Report every line of the records below that includes the string "other".

(Items from a dataset)
[Start of Attachment]

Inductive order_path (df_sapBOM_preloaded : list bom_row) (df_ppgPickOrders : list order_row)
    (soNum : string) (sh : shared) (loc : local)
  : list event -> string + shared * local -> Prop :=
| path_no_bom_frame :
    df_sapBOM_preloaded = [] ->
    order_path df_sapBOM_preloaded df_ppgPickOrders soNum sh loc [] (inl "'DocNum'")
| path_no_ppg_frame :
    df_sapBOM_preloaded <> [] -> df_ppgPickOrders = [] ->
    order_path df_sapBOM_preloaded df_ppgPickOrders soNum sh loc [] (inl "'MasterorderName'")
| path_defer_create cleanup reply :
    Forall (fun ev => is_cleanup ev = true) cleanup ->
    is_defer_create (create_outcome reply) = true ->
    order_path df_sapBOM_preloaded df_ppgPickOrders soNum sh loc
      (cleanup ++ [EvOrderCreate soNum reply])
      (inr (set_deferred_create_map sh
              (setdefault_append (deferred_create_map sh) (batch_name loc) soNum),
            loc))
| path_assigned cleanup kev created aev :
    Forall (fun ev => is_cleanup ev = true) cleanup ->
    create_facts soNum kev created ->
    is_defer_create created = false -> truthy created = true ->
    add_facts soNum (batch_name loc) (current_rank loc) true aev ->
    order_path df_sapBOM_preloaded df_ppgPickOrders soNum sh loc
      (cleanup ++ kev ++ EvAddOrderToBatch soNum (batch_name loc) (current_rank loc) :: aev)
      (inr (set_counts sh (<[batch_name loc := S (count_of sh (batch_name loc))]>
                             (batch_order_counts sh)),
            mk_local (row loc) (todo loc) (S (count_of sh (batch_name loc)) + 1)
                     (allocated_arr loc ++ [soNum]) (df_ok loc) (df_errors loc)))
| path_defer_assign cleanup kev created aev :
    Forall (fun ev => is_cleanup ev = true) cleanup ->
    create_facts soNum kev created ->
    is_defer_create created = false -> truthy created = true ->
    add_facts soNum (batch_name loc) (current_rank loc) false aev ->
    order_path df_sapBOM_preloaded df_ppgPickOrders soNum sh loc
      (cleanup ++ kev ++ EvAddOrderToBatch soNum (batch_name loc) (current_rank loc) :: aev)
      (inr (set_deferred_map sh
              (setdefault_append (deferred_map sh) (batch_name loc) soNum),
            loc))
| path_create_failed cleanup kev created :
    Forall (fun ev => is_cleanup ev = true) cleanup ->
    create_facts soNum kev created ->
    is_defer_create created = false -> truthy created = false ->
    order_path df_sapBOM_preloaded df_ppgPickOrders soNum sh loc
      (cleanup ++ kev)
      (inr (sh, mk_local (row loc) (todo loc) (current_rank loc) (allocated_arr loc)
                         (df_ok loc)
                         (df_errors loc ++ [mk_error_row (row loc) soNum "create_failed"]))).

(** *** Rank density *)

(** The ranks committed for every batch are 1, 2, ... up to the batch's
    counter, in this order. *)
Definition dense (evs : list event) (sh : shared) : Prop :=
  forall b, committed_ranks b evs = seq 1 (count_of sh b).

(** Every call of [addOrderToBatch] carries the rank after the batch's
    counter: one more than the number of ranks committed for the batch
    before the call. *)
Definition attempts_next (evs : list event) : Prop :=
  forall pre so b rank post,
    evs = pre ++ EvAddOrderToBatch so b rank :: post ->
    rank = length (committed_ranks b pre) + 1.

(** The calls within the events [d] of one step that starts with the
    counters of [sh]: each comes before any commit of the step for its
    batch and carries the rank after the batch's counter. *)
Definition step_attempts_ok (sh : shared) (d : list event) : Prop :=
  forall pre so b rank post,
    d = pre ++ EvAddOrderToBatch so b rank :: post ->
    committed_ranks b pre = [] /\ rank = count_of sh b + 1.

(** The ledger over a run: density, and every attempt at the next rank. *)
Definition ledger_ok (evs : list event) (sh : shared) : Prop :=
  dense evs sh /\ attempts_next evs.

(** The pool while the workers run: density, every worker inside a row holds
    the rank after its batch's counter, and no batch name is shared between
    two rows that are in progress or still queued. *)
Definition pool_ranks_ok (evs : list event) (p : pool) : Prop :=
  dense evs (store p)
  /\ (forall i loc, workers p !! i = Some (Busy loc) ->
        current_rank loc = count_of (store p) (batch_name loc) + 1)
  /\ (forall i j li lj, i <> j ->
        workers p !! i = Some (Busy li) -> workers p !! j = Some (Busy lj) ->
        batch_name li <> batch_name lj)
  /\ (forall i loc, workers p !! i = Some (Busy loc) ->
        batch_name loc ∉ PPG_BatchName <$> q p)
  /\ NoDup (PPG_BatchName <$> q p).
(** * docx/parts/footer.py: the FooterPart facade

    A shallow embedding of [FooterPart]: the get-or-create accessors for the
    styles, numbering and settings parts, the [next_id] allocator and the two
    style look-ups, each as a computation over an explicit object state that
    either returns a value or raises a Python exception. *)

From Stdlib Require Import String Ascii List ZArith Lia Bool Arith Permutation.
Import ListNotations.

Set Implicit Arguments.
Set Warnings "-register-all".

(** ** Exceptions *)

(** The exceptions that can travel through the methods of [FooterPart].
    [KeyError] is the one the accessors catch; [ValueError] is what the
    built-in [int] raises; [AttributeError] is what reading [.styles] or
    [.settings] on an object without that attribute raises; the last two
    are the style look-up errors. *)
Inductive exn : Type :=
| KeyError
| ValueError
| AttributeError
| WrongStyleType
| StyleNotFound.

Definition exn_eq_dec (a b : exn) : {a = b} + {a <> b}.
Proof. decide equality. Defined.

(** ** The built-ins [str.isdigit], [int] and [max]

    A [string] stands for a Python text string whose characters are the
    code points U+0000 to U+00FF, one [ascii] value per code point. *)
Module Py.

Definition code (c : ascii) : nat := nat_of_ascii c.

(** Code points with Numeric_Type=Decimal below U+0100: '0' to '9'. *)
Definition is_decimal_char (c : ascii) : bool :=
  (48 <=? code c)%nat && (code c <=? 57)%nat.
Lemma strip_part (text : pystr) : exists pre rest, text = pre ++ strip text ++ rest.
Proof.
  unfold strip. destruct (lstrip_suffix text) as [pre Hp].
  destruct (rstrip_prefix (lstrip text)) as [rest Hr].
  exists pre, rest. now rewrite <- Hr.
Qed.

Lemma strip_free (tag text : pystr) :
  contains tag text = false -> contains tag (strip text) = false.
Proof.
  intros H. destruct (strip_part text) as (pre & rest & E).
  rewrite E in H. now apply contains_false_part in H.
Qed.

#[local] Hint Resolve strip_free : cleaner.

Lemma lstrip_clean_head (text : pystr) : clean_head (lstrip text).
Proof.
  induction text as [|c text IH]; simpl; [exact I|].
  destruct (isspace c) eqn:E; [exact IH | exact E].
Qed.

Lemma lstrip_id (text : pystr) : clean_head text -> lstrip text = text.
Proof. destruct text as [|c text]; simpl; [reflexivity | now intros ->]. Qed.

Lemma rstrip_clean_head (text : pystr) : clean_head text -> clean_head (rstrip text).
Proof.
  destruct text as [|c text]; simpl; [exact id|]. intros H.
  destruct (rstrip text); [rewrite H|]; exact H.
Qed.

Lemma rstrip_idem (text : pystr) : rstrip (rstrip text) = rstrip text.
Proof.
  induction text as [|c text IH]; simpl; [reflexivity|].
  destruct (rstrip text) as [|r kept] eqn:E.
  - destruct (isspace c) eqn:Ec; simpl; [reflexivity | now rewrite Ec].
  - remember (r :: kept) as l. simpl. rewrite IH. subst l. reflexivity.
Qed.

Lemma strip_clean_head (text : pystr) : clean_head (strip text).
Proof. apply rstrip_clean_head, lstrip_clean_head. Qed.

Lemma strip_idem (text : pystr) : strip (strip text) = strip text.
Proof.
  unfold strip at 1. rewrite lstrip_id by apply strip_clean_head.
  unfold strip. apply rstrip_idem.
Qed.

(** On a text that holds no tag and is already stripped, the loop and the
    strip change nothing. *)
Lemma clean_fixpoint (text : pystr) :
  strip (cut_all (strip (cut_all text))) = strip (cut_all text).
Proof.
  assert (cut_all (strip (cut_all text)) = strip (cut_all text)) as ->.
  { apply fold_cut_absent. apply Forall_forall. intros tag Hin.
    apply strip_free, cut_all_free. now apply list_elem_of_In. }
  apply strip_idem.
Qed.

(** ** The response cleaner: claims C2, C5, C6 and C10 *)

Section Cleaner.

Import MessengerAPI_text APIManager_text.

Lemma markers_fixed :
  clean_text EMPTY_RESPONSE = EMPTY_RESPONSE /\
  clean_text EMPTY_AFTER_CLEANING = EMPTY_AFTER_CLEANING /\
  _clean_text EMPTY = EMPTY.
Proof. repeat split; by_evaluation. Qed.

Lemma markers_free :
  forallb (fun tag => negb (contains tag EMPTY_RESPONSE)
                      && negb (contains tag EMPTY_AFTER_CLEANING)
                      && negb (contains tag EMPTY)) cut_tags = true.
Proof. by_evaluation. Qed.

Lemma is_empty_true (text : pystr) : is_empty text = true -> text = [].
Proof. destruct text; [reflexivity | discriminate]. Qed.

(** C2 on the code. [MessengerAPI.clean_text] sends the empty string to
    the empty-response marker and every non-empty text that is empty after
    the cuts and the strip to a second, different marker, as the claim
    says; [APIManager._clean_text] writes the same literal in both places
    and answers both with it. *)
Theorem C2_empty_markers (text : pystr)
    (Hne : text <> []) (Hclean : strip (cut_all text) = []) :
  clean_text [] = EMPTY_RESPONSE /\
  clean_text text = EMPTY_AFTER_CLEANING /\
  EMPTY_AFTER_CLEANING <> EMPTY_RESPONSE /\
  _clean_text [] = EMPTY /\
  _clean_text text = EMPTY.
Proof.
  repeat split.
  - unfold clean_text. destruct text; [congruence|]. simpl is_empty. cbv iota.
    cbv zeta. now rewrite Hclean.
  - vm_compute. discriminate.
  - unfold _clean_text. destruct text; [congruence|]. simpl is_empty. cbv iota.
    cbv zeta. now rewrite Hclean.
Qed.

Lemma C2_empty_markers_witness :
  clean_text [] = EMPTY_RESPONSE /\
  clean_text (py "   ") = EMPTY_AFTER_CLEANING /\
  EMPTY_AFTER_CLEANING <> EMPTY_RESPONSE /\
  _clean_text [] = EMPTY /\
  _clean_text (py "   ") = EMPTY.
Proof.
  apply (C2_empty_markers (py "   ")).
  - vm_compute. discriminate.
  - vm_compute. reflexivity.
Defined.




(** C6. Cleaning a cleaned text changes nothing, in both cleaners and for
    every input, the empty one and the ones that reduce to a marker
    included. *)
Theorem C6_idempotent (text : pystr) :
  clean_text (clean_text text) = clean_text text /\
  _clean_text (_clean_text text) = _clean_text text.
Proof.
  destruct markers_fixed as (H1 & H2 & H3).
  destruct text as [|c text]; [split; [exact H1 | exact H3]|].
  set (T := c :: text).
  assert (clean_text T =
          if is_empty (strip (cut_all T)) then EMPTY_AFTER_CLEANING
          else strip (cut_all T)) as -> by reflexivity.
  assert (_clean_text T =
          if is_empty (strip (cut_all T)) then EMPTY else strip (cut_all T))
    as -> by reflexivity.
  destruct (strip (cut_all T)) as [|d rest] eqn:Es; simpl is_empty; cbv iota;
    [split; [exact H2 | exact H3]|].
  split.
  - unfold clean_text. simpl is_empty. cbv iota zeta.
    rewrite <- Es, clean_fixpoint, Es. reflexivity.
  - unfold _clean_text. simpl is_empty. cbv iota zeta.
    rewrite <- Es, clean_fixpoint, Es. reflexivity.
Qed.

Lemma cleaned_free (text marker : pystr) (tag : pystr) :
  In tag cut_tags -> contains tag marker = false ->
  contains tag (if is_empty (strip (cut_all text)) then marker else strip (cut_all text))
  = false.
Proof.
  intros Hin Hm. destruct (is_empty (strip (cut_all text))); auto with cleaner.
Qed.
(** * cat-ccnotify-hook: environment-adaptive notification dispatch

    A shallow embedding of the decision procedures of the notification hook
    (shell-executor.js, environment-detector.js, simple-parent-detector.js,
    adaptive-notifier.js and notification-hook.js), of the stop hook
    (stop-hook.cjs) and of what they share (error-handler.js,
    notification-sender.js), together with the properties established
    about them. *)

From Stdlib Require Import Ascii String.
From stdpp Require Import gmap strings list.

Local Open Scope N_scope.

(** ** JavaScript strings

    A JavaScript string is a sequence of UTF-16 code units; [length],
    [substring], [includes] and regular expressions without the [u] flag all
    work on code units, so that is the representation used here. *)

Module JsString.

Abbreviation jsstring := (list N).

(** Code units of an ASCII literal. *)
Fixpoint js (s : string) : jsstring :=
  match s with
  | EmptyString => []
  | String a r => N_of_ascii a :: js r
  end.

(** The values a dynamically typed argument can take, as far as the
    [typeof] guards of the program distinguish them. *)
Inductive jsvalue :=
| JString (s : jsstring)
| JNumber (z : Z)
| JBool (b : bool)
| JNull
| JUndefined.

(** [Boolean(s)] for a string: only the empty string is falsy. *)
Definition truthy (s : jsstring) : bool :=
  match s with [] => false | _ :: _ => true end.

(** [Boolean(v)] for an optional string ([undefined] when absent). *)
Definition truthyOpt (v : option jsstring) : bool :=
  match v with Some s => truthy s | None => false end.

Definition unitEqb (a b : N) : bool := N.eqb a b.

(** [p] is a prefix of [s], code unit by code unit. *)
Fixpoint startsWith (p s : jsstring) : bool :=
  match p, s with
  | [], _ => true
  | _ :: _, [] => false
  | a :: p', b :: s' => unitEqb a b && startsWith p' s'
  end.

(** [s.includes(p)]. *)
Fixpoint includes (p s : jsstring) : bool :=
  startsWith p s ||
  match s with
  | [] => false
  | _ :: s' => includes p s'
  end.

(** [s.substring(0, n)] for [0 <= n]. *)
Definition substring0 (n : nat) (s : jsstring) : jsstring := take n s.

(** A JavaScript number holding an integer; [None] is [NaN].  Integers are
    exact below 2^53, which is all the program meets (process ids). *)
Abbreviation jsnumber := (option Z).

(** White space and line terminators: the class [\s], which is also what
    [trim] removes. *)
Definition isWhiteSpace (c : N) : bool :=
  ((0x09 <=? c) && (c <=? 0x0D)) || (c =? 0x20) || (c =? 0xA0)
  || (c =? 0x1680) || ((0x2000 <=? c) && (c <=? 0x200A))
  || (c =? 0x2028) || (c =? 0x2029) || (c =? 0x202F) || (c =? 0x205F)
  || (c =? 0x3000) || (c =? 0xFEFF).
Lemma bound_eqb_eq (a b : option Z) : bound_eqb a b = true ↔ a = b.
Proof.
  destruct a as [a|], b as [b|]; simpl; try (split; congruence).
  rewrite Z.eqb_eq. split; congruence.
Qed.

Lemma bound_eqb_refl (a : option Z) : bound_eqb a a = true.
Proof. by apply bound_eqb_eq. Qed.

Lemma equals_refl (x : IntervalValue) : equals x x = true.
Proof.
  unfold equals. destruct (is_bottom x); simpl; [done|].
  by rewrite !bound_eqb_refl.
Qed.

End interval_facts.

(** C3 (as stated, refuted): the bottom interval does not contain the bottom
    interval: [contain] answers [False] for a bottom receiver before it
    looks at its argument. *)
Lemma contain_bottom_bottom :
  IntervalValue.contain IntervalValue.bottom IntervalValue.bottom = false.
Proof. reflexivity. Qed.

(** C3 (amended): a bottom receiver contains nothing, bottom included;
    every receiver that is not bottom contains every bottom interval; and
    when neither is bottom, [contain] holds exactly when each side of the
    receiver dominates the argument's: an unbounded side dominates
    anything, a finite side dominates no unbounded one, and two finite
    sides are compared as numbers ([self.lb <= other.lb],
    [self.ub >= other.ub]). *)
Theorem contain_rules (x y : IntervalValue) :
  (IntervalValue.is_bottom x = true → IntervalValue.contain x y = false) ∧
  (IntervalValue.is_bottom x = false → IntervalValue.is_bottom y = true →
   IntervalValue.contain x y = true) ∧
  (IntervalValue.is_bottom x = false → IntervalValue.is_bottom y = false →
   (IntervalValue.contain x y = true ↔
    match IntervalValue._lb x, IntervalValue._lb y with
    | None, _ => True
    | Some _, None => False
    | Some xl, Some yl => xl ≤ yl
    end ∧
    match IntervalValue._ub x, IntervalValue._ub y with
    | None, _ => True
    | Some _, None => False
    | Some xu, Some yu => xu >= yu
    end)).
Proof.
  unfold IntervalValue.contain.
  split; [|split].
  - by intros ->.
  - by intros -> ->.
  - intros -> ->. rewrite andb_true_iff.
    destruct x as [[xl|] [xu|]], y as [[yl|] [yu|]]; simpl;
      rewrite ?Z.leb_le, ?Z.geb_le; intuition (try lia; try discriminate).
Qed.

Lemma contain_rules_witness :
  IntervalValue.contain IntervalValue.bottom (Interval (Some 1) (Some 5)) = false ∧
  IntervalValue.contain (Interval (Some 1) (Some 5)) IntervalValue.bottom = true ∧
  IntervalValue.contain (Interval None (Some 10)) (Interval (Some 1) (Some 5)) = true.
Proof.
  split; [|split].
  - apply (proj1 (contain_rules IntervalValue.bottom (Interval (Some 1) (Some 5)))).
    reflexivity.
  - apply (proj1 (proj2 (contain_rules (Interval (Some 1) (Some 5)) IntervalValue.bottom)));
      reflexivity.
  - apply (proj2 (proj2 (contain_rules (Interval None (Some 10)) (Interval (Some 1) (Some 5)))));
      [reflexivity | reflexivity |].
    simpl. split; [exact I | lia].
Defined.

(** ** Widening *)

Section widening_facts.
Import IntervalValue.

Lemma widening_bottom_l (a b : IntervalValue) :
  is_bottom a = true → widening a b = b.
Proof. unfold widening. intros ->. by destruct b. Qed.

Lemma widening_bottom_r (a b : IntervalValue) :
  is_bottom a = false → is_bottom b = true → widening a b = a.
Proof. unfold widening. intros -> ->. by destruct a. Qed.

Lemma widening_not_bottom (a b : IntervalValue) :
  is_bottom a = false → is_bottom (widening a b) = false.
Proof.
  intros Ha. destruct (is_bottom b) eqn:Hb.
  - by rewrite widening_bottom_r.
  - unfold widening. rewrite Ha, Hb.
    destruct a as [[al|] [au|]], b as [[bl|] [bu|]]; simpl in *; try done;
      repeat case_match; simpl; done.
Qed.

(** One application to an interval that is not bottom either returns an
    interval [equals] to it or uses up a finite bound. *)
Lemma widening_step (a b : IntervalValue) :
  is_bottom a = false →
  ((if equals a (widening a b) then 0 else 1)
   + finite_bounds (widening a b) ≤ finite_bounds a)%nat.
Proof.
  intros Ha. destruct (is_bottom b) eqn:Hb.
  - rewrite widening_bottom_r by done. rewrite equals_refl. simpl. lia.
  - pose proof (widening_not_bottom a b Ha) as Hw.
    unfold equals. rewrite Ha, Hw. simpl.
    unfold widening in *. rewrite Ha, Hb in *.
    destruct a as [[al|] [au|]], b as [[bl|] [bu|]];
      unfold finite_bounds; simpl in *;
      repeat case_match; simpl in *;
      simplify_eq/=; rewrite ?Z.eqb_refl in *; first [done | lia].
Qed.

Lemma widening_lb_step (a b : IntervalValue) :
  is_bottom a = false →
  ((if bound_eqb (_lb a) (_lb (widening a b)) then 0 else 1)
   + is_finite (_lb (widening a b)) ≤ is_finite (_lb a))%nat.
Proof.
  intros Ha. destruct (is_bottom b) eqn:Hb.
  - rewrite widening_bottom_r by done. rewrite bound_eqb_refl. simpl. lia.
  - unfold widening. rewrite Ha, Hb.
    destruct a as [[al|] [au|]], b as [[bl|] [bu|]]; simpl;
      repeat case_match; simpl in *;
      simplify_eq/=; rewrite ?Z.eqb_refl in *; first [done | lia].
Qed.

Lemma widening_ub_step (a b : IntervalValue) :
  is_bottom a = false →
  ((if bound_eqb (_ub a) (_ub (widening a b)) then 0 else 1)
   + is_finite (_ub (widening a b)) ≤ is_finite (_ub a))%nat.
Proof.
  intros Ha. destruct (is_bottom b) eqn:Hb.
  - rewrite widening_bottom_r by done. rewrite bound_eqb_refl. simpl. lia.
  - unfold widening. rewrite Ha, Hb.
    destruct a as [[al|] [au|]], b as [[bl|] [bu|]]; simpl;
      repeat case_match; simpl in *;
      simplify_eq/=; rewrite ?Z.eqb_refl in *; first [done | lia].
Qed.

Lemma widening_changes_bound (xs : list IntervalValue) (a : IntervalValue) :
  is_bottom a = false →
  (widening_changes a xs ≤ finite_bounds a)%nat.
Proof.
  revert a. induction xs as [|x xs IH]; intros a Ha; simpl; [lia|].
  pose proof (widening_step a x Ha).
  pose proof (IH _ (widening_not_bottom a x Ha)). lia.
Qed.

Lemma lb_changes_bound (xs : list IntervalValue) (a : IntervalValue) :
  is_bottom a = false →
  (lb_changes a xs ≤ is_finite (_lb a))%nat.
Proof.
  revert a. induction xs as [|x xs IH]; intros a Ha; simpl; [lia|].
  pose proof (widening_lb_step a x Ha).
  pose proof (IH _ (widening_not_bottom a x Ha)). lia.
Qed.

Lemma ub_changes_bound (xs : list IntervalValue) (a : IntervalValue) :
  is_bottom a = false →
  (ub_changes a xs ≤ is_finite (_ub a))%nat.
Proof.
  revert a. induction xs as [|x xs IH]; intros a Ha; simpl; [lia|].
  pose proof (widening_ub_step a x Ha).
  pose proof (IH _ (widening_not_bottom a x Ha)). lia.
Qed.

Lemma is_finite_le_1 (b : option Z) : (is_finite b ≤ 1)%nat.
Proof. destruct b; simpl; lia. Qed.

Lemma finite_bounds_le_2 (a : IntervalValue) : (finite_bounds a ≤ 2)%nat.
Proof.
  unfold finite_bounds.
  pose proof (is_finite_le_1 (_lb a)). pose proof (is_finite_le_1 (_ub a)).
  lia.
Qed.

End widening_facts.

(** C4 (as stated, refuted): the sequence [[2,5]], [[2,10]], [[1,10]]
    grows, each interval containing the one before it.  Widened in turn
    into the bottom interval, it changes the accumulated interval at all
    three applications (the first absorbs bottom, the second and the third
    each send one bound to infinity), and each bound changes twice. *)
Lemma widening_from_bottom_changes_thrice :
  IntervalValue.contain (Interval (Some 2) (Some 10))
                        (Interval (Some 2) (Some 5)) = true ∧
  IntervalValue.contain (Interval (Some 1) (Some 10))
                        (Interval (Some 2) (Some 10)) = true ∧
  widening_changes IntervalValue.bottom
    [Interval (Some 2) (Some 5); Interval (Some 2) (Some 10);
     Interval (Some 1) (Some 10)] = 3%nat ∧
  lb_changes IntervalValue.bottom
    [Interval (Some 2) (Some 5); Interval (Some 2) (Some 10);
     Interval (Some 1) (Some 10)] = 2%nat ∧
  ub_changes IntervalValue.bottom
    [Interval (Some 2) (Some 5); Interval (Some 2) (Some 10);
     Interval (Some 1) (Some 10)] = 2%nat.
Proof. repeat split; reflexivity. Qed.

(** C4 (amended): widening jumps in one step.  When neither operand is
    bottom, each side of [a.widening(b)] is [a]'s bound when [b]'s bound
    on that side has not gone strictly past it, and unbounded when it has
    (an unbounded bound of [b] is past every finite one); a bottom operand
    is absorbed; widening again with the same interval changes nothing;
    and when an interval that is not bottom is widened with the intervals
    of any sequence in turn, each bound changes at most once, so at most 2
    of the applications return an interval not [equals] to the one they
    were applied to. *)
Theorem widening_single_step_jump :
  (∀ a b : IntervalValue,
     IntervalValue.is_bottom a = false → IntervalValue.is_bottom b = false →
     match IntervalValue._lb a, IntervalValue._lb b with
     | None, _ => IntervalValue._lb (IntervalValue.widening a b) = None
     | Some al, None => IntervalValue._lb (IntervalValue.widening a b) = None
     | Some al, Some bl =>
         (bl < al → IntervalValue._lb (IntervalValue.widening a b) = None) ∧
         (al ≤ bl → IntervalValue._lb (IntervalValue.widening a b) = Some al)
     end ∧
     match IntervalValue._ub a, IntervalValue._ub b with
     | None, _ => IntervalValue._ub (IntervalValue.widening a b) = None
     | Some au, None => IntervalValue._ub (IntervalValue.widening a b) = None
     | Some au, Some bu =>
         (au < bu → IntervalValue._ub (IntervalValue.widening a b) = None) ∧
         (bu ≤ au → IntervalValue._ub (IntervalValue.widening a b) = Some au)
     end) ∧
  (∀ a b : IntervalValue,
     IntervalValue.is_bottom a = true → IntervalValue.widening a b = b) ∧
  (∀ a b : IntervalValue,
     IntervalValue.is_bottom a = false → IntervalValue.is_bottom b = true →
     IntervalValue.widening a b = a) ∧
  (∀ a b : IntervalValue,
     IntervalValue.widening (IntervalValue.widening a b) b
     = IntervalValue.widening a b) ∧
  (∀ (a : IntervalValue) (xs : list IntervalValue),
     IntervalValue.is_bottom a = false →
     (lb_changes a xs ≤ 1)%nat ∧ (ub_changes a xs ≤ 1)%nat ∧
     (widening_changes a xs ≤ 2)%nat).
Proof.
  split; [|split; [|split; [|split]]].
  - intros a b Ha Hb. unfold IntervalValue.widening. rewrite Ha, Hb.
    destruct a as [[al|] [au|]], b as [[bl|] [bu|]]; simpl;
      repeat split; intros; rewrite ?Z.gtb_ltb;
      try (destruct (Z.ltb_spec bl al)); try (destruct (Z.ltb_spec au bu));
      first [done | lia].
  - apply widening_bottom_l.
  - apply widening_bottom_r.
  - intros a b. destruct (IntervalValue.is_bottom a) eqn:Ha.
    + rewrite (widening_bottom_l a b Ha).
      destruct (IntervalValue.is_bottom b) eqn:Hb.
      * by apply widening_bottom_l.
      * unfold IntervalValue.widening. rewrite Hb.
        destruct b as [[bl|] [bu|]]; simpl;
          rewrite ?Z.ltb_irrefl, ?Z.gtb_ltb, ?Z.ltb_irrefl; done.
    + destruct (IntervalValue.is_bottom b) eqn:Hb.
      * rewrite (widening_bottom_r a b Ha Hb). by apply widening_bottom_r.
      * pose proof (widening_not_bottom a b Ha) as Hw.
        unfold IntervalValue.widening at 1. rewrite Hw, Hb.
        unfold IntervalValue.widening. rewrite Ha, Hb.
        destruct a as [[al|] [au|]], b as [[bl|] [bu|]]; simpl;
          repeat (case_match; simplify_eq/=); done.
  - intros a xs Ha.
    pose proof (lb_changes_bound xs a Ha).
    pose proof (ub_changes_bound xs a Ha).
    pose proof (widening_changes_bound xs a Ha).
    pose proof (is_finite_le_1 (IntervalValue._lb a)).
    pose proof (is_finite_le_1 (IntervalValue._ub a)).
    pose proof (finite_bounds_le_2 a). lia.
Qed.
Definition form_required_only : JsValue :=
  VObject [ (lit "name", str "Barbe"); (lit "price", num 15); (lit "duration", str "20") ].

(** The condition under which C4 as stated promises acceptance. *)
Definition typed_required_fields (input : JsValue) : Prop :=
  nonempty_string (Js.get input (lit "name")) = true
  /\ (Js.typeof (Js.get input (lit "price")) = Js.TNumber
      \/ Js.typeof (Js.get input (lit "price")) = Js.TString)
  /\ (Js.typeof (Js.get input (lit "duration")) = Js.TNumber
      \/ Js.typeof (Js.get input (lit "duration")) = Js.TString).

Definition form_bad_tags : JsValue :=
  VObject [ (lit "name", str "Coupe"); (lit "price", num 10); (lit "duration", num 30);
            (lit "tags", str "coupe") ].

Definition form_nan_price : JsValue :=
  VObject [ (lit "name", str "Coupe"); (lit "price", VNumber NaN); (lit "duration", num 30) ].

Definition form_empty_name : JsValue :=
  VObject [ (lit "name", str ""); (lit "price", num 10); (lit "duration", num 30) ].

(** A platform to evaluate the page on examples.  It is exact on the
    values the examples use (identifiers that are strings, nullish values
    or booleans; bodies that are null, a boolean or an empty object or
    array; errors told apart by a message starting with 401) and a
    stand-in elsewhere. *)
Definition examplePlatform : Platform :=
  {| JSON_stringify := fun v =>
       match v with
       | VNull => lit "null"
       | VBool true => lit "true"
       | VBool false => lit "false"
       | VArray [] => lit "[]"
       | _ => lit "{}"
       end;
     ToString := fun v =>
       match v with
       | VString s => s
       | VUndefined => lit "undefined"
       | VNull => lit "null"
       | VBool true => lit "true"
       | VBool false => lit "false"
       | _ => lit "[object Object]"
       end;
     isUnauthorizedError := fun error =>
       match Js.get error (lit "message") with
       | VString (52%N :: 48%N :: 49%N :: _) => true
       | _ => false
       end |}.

[End of Attachment]

▶ TASK SOLUTION:
    sides are compared as numbers ([self.lb <= other.lb],
    [self.ub >= other.ub]). *)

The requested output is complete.